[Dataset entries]
# # # # #

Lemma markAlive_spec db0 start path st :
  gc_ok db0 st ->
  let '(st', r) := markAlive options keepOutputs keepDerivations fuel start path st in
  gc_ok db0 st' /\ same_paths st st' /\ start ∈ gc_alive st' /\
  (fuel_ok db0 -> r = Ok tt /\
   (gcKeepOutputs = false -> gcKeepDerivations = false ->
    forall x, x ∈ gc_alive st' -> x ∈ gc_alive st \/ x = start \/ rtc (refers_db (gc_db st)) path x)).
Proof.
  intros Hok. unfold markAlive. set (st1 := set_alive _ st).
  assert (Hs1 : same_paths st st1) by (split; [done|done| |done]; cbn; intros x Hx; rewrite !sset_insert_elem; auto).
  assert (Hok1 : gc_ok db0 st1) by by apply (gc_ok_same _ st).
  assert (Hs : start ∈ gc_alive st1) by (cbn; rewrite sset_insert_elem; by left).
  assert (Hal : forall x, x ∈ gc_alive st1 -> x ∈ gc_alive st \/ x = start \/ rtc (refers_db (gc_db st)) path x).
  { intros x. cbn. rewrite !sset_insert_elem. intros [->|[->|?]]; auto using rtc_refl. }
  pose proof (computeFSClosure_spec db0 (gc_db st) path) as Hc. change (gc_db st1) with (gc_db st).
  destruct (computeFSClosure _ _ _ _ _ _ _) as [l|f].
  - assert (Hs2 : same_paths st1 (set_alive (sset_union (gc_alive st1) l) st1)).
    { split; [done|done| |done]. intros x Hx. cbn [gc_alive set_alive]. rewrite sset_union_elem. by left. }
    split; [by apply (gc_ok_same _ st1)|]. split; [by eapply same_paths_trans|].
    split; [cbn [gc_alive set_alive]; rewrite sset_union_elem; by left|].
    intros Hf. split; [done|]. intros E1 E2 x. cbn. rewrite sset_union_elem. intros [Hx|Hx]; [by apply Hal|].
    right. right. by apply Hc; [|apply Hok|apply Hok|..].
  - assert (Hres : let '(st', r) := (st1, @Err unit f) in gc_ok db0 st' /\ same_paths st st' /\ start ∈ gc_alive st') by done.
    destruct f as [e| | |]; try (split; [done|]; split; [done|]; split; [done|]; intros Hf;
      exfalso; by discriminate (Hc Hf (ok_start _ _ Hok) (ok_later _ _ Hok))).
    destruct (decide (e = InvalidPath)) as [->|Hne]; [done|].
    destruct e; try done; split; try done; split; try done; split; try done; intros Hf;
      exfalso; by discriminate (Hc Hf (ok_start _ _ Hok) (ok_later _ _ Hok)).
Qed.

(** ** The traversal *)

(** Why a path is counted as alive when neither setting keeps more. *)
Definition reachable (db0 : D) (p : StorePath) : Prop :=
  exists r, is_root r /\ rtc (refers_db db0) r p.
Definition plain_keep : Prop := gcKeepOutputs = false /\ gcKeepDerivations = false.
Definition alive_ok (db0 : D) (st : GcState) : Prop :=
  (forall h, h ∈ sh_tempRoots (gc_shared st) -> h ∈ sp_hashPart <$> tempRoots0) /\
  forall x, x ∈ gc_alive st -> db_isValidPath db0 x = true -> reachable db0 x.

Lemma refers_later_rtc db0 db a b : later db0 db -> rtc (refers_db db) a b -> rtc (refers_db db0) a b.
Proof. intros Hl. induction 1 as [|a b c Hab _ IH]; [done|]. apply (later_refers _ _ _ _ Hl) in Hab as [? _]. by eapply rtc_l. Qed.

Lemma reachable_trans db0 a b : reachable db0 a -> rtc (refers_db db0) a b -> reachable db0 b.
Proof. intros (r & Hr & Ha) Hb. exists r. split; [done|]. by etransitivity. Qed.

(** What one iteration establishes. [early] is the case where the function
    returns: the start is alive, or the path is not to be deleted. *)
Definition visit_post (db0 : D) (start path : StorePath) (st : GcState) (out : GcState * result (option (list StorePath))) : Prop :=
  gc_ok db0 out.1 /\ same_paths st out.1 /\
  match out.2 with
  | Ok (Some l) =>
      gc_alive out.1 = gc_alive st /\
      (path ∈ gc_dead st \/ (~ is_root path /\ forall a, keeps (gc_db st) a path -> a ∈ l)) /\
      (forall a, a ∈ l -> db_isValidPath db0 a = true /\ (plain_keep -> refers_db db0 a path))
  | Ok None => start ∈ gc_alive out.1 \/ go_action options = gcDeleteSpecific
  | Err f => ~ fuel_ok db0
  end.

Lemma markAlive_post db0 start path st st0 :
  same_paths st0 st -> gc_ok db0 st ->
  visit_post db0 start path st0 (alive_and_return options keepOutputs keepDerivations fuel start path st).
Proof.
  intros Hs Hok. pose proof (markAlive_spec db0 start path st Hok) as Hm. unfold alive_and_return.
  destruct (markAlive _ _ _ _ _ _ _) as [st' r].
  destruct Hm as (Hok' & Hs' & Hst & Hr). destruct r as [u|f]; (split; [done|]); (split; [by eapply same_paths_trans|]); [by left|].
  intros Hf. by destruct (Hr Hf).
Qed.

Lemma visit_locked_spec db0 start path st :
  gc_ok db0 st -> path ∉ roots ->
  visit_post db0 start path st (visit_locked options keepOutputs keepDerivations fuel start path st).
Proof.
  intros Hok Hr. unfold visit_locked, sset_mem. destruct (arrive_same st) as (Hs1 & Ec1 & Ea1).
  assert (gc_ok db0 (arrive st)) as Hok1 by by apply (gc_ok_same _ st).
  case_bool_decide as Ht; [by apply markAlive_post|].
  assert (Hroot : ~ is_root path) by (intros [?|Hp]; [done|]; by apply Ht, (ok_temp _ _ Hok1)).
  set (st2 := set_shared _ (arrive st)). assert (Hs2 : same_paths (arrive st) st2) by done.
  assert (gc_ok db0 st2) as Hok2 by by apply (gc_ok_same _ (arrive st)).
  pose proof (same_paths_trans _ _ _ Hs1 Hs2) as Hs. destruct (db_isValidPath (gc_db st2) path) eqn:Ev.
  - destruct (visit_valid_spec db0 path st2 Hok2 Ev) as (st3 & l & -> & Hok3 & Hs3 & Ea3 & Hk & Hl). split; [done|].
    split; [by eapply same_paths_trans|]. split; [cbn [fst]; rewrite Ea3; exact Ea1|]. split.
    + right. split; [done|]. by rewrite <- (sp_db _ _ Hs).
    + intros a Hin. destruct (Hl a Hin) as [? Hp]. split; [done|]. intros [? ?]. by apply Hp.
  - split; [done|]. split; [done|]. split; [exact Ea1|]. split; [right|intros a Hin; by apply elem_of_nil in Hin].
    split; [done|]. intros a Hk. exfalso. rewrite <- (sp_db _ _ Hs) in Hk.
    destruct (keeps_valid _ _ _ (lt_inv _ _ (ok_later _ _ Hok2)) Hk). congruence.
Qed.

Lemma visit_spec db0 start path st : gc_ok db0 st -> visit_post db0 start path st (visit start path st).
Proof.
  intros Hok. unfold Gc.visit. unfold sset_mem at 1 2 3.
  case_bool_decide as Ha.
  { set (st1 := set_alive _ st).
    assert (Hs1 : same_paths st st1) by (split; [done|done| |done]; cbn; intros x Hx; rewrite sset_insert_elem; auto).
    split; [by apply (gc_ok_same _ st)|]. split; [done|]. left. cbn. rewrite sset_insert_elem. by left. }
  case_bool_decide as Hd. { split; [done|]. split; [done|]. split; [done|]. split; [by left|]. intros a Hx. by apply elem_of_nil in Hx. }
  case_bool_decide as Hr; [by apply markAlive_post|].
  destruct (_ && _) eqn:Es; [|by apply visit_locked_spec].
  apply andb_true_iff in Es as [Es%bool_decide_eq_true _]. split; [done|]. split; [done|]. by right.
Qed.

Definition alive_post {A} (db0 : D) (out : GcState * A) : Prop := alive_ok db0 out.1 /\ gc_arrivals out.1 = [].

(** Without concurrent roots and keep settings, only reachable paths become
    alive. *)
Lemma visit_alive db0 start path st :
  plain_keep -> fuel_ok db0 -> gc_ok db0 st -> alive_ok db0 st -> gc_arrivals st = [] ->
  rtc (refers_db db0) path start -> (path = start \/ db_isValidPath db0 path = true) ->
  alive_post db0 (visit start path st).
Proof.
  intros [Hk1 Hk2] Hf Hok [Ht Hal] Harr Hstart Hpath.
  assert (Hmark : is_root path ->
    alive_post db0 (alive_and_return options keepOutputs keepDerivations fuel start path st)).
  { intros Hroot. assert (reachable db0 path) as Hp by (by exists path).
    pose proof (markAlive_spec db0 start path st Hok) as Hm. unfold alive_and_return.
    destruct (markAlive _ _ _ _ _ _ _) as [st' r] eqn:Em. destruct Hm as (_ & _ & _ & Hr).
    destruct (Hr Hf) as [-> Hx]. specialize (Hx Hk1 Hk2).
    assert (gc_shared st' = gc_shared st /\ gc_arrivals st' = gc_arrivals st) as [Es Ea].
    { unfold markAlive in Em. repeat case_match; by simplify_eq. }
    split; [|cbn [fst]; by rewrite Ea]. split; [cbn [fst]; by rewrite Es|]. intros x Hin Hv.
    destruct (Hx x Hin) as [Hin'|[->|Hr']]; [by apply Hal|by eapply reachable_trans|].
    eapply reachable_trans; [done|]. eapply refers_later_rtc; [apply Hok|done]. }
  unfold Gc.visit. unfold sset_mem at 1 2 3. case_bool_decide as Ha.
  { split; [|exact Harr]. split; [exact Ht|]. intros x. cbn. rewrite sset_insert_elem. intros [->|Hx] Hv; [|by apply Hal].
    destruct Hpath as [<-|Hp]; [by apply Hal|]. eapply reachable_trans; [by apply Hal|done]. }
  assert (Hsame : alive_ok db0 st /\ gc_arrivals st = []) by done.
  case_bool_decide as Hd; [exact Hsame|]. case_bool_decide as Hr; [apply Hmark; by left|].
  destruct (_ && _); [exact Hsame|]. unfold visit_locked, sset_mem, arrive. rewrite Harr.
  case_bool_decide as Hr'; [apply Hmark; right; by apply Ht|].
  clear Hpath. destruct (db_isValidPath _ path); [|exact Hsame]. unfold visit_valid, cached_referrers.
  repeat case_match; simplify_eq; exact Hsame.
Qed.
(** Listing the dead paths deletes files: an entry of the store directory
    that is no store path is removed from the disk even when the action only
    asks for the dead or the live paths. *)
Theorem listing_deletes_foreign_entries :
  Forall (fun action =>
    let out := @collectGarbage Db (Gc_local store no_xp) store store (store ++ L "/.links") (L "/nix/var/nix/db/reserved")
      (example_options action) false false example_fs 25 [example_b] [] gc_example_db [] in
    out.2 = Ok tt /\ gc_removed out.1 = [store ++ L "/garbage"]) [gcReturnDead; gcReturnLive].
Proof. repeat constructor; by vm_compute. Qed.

# # # # #

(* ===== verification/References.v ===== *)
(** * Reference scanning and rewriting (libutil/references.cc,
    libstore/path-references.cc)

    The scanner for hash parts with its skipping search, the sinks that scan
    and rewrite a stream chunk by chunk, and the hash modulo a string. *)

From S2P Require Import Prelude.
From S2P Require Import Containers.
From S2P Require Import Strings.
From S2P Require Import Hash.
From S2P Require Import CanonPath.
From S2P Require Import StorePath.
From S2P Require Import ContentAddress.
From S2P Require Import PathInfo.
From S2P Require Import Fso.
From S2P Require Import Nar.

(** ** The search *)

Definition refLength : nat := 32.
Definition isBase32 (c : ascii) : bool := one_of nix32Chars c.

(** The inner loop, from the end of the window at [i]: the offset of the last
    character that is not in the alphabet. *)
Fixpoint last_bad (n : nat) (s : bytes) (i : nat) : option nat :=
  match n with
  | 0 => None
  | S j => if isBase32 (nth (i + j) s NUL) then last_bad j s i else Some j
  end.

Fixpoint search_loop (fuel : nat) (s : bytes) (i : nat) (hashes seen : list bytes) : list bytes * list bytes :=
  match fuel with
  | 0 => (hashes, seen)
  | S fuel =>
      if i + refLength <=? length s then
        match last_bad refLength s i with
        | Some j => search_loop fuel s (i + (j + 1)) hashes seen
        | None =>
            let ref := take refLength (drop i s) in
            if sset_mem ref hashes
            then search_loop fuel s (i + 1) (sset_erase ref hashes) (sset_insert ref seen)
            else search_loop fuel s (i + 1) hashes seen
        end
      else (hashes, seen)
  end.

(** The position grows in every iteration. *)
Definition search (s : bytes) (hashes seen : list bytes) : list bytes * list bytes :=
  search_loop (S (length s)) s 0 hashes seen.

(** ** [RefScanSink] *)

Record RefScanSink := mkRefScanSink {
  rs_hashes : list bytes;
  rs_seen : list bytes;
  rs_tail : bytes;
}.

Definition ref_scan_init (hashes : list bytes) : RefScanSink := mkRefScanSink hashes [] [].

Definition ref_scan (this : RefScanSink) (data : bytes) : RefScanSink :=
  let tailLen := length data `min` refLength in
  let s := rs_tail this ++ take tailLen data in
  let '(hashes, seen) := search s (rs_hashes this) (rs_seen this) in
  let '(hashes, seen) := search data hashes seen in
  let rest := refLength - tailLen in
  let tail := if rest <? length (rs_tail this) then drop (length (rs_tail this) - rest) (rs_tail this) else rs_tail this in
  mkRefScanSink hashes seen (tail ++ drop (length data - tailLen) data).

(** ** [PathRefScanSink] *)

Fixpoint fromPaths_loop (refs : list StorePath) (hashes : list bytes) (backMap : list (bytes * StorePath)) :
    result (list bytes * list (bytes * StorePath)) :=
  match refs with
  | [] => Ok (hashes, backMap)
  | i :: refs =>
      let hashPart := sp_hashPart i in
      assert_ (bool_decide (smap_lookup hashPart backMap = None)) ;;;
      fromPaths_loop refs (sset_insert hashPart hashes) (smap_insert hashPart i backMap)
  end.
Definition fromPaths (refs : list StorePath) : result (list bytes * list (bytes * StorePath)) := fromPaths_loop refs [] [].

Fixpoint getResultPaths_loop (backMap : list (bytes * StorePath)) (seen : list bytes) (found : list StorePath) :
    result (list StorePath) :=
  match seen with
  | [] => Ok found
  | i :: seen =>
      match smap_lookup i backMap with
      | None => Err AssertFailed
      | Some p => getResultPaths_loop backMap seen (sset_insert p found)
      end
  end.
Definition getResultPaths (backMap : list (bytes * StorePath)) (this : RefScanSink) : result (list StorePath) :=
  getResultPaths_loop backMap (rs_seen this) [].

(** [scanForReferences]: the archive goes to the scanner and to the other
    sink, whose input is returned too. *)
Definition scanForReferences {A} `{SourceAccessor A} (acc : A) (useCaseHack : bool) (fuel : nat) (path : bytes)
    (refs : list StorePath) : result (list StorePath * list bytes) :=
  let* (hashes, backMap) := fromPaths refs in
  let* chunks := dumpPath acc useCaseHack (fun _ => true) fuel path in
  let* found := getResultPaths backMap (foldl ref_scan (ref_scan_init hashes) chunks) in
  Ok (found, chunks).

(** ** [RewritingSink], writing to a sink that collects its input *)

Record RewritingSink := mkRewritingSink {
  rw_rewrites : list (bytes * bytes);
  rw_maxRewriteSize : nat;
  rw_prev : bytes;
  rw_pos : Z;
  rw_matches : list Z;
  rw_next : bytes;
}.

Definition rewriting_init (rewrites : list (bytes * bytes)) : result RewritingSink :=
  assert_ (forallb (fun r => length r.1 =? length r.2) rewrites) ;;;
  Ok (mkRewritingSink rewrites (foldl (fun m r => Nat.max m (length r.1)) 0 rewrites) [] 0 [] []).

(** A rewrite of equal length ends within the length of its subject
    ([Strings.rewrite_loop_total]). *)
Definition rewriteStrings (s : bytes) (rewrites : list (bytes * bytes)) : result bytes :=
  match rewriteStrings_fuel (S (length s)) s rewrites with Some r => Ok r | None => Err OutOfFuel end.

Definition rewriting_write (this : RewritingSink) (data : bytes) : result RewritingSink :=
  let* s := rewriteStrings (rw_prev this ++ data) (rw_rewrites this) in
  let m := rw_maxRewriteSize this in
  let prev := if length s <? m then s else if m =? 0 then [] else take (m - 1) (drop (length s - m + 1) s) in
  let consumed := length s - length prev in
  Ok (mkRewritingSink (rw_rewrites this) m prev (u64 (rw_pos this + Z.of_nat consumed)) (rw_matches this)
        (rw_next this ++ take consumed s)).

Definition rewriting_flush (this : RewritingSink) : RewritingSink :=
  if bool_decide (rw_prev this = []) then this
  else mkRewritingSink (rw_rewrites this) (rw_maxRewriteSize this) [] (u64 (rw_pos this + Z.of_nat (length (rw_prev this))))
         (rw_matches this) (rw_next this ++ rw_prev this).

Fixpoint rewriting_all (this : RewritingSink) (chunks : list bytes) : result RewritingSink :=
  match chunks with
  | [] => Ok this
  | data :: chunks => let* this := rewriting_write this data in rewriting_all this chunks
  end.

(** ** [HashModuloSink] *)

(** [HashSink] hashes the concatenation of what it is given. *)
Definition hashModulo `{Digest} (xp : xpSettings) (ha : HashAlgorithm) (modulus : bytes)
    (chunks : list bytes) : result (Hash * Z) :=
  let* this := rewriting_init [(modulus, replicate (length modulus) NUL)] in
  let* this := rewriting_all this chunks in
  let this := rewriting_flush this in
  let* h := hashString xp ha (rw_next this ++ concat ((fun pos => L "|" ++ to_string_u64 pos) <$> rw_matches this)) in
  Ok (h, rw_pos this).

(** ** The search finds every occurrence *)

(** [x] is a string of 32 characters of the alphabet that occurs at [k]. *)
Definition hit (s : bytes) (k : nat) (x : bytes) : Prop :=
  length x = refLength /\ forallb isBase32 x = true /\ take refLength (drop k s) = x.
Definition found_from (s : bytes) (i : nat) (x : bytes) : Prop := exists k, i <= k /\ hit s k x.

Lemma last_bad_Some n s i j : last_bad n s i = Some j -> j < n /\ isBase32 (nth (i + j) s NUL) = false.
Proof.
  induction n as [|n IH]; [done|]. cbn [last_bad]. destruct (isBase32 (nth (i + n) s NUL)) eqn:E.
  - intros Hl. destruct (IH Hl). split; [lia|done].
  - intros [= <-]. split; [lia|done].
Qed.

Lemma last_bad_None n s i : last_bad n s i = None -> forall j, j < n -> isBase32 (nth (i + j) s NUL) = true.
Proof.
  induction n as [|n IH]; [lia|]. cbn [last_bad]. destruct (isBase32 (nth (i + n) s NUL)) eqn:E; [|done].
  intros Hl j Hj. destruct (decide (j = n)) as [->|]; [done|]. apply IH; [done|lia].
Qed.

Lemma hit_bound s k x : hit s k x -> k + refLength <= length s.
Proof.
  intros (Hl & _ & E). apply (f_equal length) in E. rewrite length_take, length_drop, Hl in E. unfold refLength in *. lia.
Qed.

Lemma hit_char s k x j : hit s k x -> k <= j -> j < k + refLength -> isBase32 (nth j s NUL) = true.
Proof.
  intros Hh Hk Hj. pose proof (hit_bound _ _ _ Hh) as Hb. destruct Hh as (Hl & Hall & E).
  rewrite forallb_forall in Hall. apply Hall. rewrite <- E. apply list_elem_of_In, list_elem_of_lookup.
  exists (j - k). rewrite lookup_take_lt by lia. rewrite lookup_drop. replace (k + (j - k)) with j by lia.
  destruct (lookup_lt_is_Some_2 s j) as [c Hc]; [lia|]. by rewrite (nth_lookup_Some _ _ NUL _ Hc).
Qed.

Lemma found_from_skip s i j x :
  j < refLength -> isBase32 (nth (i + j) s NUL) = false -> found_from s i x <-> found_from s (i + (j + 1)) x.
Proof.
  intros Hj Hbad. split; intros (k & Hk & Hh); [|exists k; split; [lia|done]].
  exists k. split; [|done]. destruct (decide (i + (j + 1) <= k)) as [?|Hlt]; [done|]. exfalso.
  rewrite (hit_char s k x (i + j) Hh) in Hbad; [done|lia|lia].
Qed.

# # # # #

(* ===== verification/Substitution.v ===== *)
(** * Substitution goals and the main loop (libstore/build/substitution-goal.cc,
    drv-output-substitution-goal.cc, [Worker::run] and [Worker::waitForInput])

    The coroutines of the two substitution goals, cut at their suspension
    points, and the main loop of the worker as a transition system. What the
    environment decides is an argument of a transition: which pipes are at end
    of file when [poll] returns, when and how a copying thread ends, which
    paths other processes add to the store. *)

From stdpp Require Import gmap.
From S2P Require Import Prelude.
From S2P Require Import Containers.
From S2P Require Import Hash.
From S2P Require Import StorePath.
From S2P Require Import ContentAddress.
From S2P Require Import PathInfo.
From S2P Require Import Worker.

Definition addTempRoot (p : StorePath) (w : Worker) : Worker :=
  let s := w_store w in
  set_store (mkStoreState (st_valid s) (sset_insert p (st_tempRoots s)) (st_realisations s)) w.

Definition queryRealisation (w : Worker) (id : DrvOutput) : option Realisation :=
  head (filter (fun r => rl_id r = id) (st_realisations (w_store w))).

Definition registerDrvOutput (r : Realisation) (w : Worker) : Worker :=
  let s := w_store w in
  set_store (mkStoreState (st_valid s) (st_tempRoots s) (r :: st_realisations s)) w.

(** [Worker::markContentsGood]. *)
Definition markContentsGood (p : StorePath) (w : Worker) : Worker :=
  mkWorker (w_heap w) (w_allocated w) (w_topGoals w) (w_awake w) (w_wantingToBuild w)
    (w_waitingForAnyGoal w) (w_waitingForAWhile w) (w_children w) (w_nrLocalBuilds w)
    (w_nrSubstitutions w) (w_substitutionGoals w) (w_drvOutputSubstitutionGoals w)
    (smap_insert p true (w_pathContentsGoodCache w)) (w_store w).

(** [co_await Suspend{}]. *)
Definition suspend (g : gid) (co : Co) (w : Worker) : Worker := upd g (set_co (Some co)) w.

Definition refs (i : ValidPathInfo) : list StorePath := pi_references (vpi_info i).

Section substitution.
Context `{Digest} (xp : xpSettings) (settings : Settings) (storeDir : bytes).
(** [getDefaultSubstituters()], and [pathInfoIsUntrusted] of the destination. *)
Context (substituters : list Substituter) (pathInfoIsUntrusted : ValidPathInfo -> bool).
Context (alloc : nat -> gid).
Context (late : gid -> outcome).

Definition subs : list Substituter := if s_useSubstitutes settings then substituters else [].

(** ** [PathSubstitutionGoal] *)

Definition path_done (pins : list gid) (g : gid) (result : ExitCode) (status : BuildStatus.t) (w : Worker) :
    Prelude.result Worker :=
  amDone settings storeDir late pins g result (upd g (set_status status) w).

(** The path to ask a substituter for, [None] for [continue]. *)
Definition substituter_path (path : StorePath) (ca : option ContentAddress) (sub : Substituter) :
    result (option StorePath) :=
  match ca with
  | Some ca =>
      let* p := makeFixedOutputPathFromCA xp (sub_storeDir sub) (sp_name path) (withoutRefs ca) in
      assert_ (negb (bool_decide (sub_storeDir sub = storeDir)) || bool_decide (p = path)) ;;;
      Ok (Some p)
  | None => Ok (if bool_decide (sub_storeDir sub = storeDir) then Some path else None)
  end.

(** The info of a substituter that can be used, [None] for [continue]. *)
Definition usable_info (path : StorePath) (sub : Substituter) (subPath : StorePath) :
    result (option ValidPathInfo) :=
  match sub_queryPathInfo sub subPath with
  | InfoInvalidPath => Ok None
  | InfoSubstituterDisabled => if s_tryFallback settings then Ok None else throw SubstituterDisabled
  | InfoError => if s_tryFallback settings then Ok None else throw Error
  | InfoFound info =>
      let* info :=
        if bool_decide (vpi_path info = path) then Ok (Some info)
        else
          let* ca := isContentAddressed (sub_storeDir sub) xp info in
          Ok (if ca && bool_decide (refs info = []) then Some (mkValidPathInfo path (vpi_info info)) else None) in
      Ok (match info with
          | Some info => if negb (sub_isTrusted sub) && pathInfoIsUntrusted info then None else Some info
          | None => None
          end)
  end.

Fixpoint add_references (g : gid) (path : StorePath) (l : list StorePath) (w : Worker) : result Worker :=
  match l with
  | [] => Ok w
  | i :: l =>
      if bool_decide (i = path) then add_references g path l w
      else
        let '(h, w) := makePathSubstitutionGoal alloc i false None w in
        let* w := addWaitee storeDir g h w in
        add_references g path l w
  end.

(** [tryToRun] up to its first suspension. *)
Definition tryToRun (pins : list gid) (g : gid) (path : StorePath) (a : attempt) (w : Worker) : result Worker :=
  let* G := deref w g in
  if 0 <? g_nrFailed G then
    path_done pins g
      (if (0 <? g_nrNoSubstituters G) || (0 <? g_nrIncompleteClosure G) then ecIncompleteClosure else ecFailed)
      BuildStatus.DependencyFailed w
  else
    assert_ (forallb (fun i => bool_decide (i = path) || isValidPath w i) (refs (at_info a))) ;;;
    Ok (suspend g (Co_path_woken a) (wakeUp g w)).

# # # # #

» Work to complete: From the records above, repeat exactly the lines from the one with "Definition refs (i" through the one with "Context (substituters : list", both included.

» Answer to this task:
Definition refs (i : ValidPathInfo) : list StorePath := pi_references (vpi_info i).

Section substitution.
Context `{Digest} (xp : xpSettings) (settings : Settings) (storeDir : bytes).
(** [getDefaultSubstituters()], and [pathInfoIsUntrusted] of the destination. *)
Context (substituters : list Substituter) (pathInfoIsUntrusted : ValidPathInfo -> bool).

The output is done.